La Chlorophytum comosum, mejor conocida como planta araña, es una de las opciones más populares entre los amantes de las plantas de interior. Su facilidad de cuidado y resistencia la convierten en la elección ideal para principiantes. Sin embargo, aunque esta planta puede tolerar ciertos descuidos, hay un aspecto fundamental que puede marcar la diferencia en su crecimiento y es el riego.
Regar demasiado o demasiado poco puede afectar su salud, provocando hojas secas, raíces podridas o un desarrollo deficiente. Para evitar estos problemas, especialistas en viveros como Matt Ramos, de Plant Sensation & Co., y Juliet Howe, de Twigs Design, comparten el mejor truco casero para regar correctamente una planta araña y mantenerla siempre saludable.
El secreto del vivero: ¿con qué frecuencia se debe regar la planta araña?
El riego de la planta araña debe ser equilibrado, evitando tanto el exceso como la falta de agua. Según Matt Ramos, el truco más eficaz es revisar la humedad del suelo antes de regar. "Debe estar seca aproximadamente una pulgada antes de volver a regar", recomienda.
Para comprobarlo, introduce un dedo en la tierra:
- Si sientes humedad, espera antes de regar.
- Si está seca al tacto, es momento de añadir agua.
Ramos también sugiere regar hasta que el agua comience a salir por los orificios de drenaje de la maceta, lo que garantiza que las raíces absorban la cantidad justa de agua sin encharcarse.
Por su parte, Juliet Howe explica que la frecuencia del riego dependerá de la ubicación de la planta. "Una planta en una ventana soleada necesitará más agua que una en un lugar fresco y sombreado", señala. En promedio, se recomienda regar la planta araña una vez por semana, aunque en climas cálidos o secos podría necesitar más hidratación.
Si olvidas regarla unos días, no te preocupes. "La planta araña es resistente y puede recuperarse sin problemas", agrega Howe. Sin embargo, si la tierra se seca por completo durante demasiado tiempo, la recuperación será más difícil.

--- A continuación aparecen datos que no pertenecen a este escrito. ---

(** C3: an update request leaves [uuid], [title], [description] and
    [file_path] of every stored row as they were (and the id, the creation
    time and the deletion mark with them), whatever the request body holds.
    On an existing todo, with a parseable body and a write that does not
    fail, the row's [completed] becomes the body's value; rows with another
    uuid do not change at all. *)
Theorem updateTodo_changes_completed_only (r : Request) (σ : World) :
  let σ' := (serve PUT_todos_uuid r σ).2 in
  Forall2 same_but_completed (todos σ) (todos σ') ∧
  (∀ i t, todos σ !! i = Some t → gorm.selected (var r "uuid") t = false →
          todos σ' !! i = Some t) ∧
  (∀ f i t, body r = JSONObject f → next_call_ok σ →
            todos σ !! i = Some t → gorm.selected (var r "uuid") t = true →
            ∃ t', todos σ' !! i = Some t' ∧
                  Completed t' = default false (f_completed f) ∧
                  UUID t' = UUID t ∧ Title t' = Title t ∧
                  Description t' = Description t ∧ FilePath t' = FilePath t).
Proof.
  intros σ'. subst σ'. unfold serve, route. rewrite updateTodo_todos.
  split_and!.
  - destruct (body r); [apply same_but_completed_refl|].
    destruct (fault_of σ); [apply same_but_completed_refl|apply update_rows_frame].
  - intros i t Hi Hsel. destruct (body r); [done|]. destruct (fault_of σ); [done|].
    by rewrite update_rows_lookup, Hi; simpl; rewrite Hsel.
  - intros f i t -> Hok Hi Hsel. rewrite Hok.
    rewrite update_rows_lookup, Hi. simpl. rewrite Hsel. eexists. split; [done|].
    by repeat split.
Qed.

(** C7: a delete request whose storage call does not fail answers
    [204 No Content] with an empty body, whether or not a row had the uuid;
    when no row has it the table is left as it was. *)
Theorem deleteTodo_no_content (r : Request) (σ : World) :
  next_call_ok σ →
  let res := serve DELETE_todos_uuid r σ in
  status res.1 = Some StatusNoContent ∧ written res.1 = [] ∧
  ((∀ t, t ∈ todos σ → gorm.selected (var r "uuid") t = false) →
   todos res.2 = todos σ).
Proof.
  intros Hok res. subst res. unfold serve, route. rewrite deleteTodo_run, Hok.
  split_and!; [done..|]. intros Hnone. cbn [snd with_todos todos].
  by apply delete_rows_none.
Qed.

(** C10: an update request whose uuid matches no stored row, with a
    parseable body and a write that does not fail, is answered [200] with
    the zero-value todo as body; the table is left as it was.  The outcome of
    the read after the write plays no part: a read by the same uuid through
    [getTodo] is answered [404]. *)
Theorem updateTodo_unknown_uuid (r : Request) (σ : World) (f : TodoFields) :
  body r = JSONObject f →
  next_call_ok σ →
  (∀ t, t ∈ todos σ → gorm.selected (var r "uuid") t = false) →
  let res := serve PUT_todos_uuid r σ in
  status res.1 = Some StatusOK ∧
  written res.1 = [Json (json_of_Todo zero_Todo)] ∧
  json_of_Todo zero_Todo =
    JObj [("ID", JNum 0); ("CreatedAt", JTime 0); ("UpdatedAt", JTime 0);
          ("DeletedAt", JNull); ("uuid", JStr EmptyString);
          ("title", JStr EmptyString); ("description", JStr EmptyString);
          ("completed", JBool false)] ∧
  header res.1 !! "Content-Type" = Some "application/json" ∧
  todos res.2 = todos σ ∧
  status (serve GET_todos_uuid r σ).1 = Some StatusNotFound.
Proof.
  intros Hbody Hok Hnone res. subst res. unfold serve, route.
  rewrite updateTodo_run, getTodo_run, Hbody, json_Decode_JSONObject, Hok.
  cbn zeta. cbn [fst snd with_todos todos after_call with_faults].
  rewrite update_rows_none by done. rewrite !find_row_none by done.
  split_and!; [|  |done|..|done|done].
  - by destruct (fault_of _).
  - by destruct (fault_of _).
  - by destruct (fault_of _).
Qed.

Lemma status_http_Error_new err code :
  status (http_Error new_ResponseWriter err code) = Some code.
Proof. reflexivity. Qed.

Lemma not_Exists_uuid (u : string) (rows : list Todo) :
  ¬ Exists (λ r, UUID r = u) rows → u ∉ UUID <$> rows.
Proof.
  intros H Hin. apply H. apply list_elem_of_fmap in Hin as (t & -> & Ht).
  apply Exists_exists. by exists t.
Qed.

(** A create request either leaves the table alone and answers something
    other than [201], or answers [201] and appends the row it returns. *)
Lemma createTodo_cases (r : Request) (σ : World) :
  let res := serve POST_todos r σ in
  (status res.1 ≠ Some StatusCreated ∧ todos res.2 = todos σ) ∨
  (status res.1 = Some StatusCreated ∧
   (json_Decode (body r) zero_Todo).1 = None ∧
   ∃ row, todos res.2 = todos σ ++ [row] ∧
          written res.1 = [Json (json_of_Todo row)] ∧
          UUID row = UUID (requested r σ) ∧
          Completed row = Completed (requested r σ) ∧
          UUID row ∉ UUID <$> todos σ).
Proof.
  intros res. subst res. unfold serve, route. rewrite createTodo_run.
  destruct (json_Decode (body r) zero_Todo).1 as [err|] eqn:Hdec.
  { left. cbn [fst snd]. by rewrite status_http_Error_new. }
  cbn zeta. rewrite Create_run. cbn zeta.
  change (fault_of (with_entropy_taken _ σ)) with (fault_of σ).
  change (todos (with_entropy_taken (entropy_taken σ + 16) σ)) with (todos σ).
  destruct (fault_of σ) as [err|].
  { left. cbn [fst snd]. by rewrite status_http_Error_new. }
  case_bool_decide as Hid.
  { left. cbn [fst snd]. rewrite status_http_Error_new. split; [done|].
    by case_decide. }
  case_bool_decide as Huuid.
  { left. cbn [fst snd]. rewrite status_http_Error_new. split; [done|].
    by case_decide. }
  right. cbn [fst snd]. split_and!; [done..|].
  eexists. split_and!; [by case_decide|done|done|done|].
  cbn [UUID with_Model stamped]. by apply not_Exists_uuid.
Qed.

(** C4 as stated fails: a body that says [completed: true] is stored and
    returned with [completed = true]. *)
Lemma createTodo_keeps_completed_true :
  status (serve POST_todos completed_request fresh_world).1 = Some StatusCreated ∧
  Completed <$> todos (serve POST_todos completed_request fresh_world).2 = [true] ∧
  written (serve POST_todos completed_request fresh_world).1 =
    [Json (JObj [("ID", JNum 1);
                 ("CreatedAt", JTime (clock fresh_world));
                 ("UpdatedAt", JTime (clock fresh_world));
                 ("DeletedAt", JNull);
                 ("uuid", JStr "0b30557a-9fc4-490e-b358-7da2c7ec1136");
                 ("title", JStr "Buy milk"); ("description", JStr "2%");
                 ("completed", JBool true)])].
Proof. split_and!; vm_compute; reflexivity. Qed.
(** * supermemory-mcp: the worker of [src/workers/app.ts]

    A shallow embedding of the worker's entry router, of the per-user Durable
    Object ([MyDurableObject]) and of the tool server built by
    [createSuperMemory], with the properties of the specification that hold of
    them and the places where the code departs from it.

    A JavaScript string is modelled as a [string]; every character the code
    looks at ("/", the characters of the identity class, the literals "sse"
    and "messages") is ASCII. *)

From Stdlib Require Import Ascii String List Bool Arith Lia.
From stdpp Require Import base option gmap strings.

Import ListNotations.

#[local] Open Scope list_scope.

(* ===================================================================== *)
(** ** JavaScript string primitives used by the worker *)
(* ===================================================================== *)

Module Js.

(** [s.split(sep)] for a one-character separator: the pieces between the
    occurrences of [sep]; never the empty array ([String.prototype.split] of
    the empty string is the array holding one empty string). *)
Fixpoint split (sep : ascii) (s : string) : list string :=
  match s with
  | EmptyString => [EmptyString]
  | String c rest =>
      if Ascii.eqb c sep then EmptyString :: split sep rest
      else match split sep rest with
           | piece :: pieces => String c piece :: pieces
           | [] => [String c EmptyString]
           end
  end.

(** [s.startsWith(p)]. *)
Fixpoint startsWith (s p : string) {struct p} : bool :=
  match p, s with
  | EmptyString, _ => true
  | String _ _, EmptyString => false
  | String a p', String b s' => Ascii.eqb a b && startsWith s' p'
  end.

(** [s.includes(p)]: [p] starts at some position of [s]. *)
Fixpoint includes (s p : string) : bool :=
  startsWith s p ||
  match s with
  | EmptyString => false
  | String _ s' => includes s' p
  end.

(** [s.endsWith(p)]: some suffix of [s] is [p]. *)
Fixpoint endsWith (s p : string) : bool :=
  String.eqb s p ||
  match s with
  | EmptyString => false
  | String _ s' => endsWith s' p
  end.

(** [Boolean(s)] for a string: the empty string is the only falsy one. *)
Definition truthy (s : string) : bool :=
  match s with
  | EmptyString => false
  | String _ _ => true
  end.

(** [xs.join(sep)]. *)
Fixpoint join (sep : string) (xs : list string) : string :=
  match xs with
  | [] => EmptyString
  | [x] => x
  | x :: rest => x +:+ sep +:+ join sep rest
  end.

End Js.

(* ===================================================================== *)
(** ** The regular expression of [isValidUserId] *)
(* ===================================================================== *)

Module Regex.

(** An item of a character class: a range [lo-hi] or one character. *)
Inductive ClassItem : Type :=
| Range (lo hi : ascii)
| Single (c : ascii).

Definition item_matches (c : ascii) (it : ClassItem) : bool :=
  match it with
  | Range lo hi =>
      (nat_of_ascii lo <=? nat_of_ascii c) && (nat_of_ascii c <=? nat_of_ascii hi)
  | Single d => Ascii.eqb c d
  end.

Definition class_matches (cls : list ClassItem) (c : ascii) : bool :=
  existsb (item_matches c) cls.

(** A pattern anchored at both ends ([^ ... $], no flags): a sequence of
    bounded greedy repetitions [[cls]{lo,hi}]. *)
Record Rep : Type := { rep_class : list ClassItem; rep_min : nat; rep_max : nat }.
(** * Instrumentation passes for unsafe-region measurement: a shallow embedding

    The passes of the repository rewrite LLVM IR.  The part of the IR they read
    and write is embedded below: modules, functions, basic blocks as instruction
    lists, instructions with their opcode, called operand, operands and string
    keyed metadata attachments.  An [Instruction*] of the source is the address
    of the instruction object; the embedding keeps that address in the record
    ([addr]) and threads the next free address through every function that
    creates instructions.  Whatever the source would do through a null pointer
    is [None]. *)

From Stdlib Require Import List String Ascii ZArith NArith Lia Bool Arith PeanoNat.
From Stdlib Require Import Sorted.
From Stdlib Require Decimal DecimalString DecimalN DecimalPos OrderedTypeEx.
Import ListNotations.
Local Open Scope string_scope.
Local Open Scope list_scope.

Set Warnings "-register-all,-abstract-large-number".

(* ================================================================== *)
(** * The IR *)
(* ================================================================== *)

Module IR.

(** Opcodes ([llvm/IR/Instruction.def]); the terminators come first. *)
Inductive Opcode : Set :=
  | Ret | Br | Switch | IndirectBr | Invoke | Resume | Unreachable
  | CleanupRet | CatchRet | CatchSwitch | CallBr
  | Alloca | Load | Store | GetElementPtr | Fence | AtomicCmpXchg | AtomicRMW
  | Trunc | ZExt | SExt | PtrToInt | IntToPtr | BitCast | AddrSpaceCast
  | Add | Sub | Mul | ICmp | Select | PHI | Call.

Definition isTerminatorOp (op : Opcode) : bool :=
  match op with
  | Ret | Br | Switch | IndirectBr | Invoke | Resume | Unreachable
  | CleanupRet | CatchRet | CatchSwitch | CallBr => true
  | _ => false
  end.

(** [isa<CallBase>]: call, invoke and callbr; [isa<CallInst>]: call only. *)
Definition isCallBaseOp (op : Opcode) : bool :=
  match op with Call | Invoke | CallBr => true | _ => false end.

Definition isCallInstOp (op : Opcode) : bool :=
  match op with Call => true | _ => false end.

Inductive AtomicOrdering : Set :=
  | NotAtomic | Unordered | Monotonic | Acquire | Release
  | AcquireRelease | SequentiallyConsistent.

Inductive Linkage : Set := ExternalLinkage | InternalLinkage | PrivateLinkage.

(** A debug location: line, column, whether a scope is attached, and the file
    of that scope when there is one. *)
Record DILocation : Set := mkDILocation {
  di_line : Z;
  di_column : Z;
  di_scope : bool;
  di_file : option string
}.

Definition getFilename (Loc : DILocation) : string :=
  match di_file Loc with Some f => f | None => "" end.

(** Metadata operands. *)
Inductive Metadata : Set :=
  | MDConstInt (bits : nat) (v : Z)
  | MDStr (s : string)
  | MDLoc (Loc : DILocation)
  | MDTuple (ops : list Metadata).

(** An [MDNode] is the list of its operands; attachments are kept in the order
    they were set, one per key. *)
Definition MDNode := list Metadata.
Definition Attachments := list (string * MDNode).

Fixpoint lookupMD (Kind : string) (mds : Attachments) : option MDNode :=
  match mds with
  | [] => None
  | (k, n) :: rest => if String.eqb k Kind then Some n else lookupMD Kind rest
  end.

Fixpoint storeMD (Kind : string) (n : MDNode) (mds : Attachments) : Attachments :=
  match mds with
  | [] => [(Kind, n)]
  | (k, m) :: rest =>
      if String.eqb k Kind then (k, n) :: rest else (k, m) :: storeMD Kind n rest
  end.

(** Values used as operands.  [VInst a] is the value defined by the
    instruction at address [a]; [VGlobal g] is the global variable with
    identity [g]. *)
Inductive Value : Set :=
  | VConstInt (bits : nat) (v : Z)
  | VInst (a : nat)
  | VArg (n : nat)
  | VGlobal (g : nat)
  | VUndef.

(** The called operand of a call-like instruction. *)
Inductive Callee : Set :=
  | CalleeFunction (name : string)
  | CalleeInlineAsm (asm constraints : string) (hasSideEffects : bool)
  | CalleeValue (v : Value).

Record Instruction : Set := mkInstruction {
  addr : nat;
  opcode : Opcode;
  calledOperand : option Callee;
  operands : list Value;
  ordering : AtomicOrdering;
  metadata : Attachments;
  debugLoc : option DILocation
}.

(** A basic block is the list of its instructions, the terminator last. *)
Abbreviation BasicBlock := (list Instruction) (only parsing).

Record Function : Set := mkFunction {
  fname : string;
  blocks : list BasicBlock;
  fmetadata : Attachments;
  flinkage : Linkage;
  fnoinline : bool
}.

(** Initializers of the global variables the passes create. *)
Inductive Initializer : Set :=
  | InitInt (bits : nat) (v : Z)
  | InitString (s : string)
  | InitArray (elems : list (list (nat * Z))).

Record GlobalVariable : Set := mkGlobalVariable {
  gid : nat;
  gname : string;
  gconstant : bool;
  glinkage : Linkage;
  ginit : Initializer;
  galign : option Z;
  gmetadata : Attachments
}.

Truco casero para evitar errores al regar la planta araña
Aunque regar la planta araña parece sencillo, muchos cometen errores que pueden afectar su crecimiento. Para asegurarte de que tu planta se mantenga en óptimas condiciones, sigue estos consejos:
- No riegues sin comprobar la humedad: Antes de añadir agua, introduce un dedo en la tierra para verificar si realmente lo necesita.
- Usa agua filtrada o reposada: La planta araña es sensible al cloro y al flúor del agua del grifo, lo que puede causar manchas blancas o puntas marrones en sus hojas.
- Evita el exceso de agua: Si las hojas se vuelven amarillas y blandas, es señal de que la planta está recibiendo demasiada agua. Reduce la cantidad y asegúrate de que la maceta tenga un buen drenaje.
- Elige una maceta con orificios de drenaje: Esto evita que el agua se acumule en el fondo y provoque pudrición en las raíces.
- No expongas la planta al sol directo después de regar: El exceso de agua y la luz solar intensa pueden provocar quemaduras en las hojas, generando manchas marrones.